# TASK INPUTS
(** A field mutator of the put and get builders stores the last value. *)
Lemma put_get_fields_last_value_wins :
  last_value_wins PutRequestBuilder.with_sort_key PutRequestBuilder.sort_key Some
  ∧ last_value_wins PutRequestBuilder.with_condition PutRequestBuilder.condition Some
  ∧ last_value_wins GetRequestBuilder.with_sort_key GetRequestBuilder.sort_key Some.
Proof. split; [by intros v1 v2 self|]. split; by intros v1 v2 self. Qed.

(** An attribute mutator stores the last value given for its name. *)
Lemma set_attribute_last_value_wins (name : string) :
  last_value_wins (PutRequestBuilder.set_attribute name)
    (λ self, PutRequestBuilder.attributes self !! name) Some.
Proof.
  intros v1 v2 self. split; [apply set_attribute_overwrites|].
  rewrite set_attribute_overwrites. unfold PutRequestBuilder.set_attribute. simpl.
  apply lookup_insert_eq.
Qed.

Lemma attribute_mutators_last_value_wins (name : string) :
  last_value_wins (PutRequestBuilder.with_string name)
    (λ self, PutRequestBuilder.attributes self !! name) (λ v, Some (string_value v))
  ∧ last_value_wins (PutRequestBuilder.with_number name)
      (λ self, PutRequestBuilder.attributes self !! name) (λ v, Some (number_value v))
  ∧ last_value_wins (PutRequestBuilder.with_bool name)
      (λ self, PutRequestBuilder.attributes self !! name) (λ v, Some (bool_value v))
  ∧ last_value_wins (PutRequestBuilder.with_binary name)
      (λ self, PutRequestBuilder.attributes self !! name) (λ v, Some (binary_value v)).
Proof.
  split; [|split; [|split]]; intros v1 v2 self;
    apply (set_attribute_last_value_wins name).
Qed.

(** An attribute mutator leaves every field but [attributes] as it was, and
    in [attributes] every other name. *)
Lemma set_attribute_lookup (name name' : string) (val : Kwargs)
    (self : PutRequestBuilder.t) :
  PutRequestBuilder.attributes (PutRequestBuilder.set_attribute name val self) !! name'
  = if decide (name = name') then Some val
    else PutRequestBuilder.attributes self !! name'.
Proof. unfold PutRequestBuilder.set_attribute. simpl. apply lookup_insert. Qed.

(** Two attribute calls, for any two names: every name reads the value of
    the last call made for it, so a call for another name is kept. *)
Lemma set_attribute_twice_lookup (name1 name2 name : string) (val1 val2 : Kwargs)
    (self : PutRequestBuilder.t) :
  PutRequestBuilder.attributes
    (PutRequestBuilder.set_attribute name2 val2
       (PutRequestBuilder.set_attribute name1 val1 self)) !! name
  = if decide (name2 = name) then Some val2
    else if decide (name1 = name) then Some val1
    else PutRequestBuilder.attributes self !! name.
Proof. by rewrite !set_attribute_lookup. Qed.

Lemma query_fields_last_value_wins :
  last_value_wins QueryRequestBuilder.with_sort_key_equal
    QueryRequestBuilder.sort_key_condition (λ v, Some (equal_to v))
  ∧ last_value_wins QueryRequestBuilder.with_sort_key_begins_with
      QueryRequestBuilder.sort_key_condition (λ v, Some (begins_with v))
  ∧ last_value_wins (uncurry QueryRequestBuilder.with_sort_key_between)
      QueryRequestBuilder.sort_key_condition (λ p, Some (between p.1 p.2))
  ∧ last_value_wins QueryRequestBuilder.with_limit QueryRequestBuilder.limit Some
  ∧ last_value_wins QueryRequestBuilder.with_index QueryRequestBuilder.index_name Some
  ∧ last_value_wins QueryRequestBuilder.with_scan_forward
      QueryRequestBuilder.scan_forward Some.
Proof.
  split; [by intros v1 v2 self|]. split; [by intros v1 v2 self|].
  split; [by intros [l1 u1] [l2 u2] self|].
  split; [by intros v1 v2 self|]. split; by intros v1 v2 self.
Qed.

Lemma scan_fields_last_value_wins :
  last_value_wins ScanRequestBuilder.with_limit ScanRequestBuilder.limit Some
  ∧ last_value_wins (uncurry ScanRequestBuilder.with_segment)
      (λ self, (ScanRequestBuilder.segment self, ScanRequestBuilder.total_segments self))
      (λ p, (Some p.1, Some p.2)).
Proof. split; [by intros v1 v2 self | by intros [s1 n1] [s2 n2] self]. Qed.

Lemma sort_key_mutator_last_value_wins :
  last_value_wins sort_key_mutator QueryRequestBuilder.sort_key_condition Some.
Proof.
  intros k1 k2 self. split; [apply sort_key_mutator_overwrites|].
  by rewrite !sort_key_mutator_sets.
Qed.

# ASSIGNMENT
Among the lines of the preceding data, which ones hold the word "simpl"? List them.

# TASK RESULT
  rewrite set_attribute_overwrites. unfold PutRequestBuilder.set_attribute. simpl.
Proof. unfold PutRequestBuilder.set_attribute. simpl. apply lookup_insert. Qed.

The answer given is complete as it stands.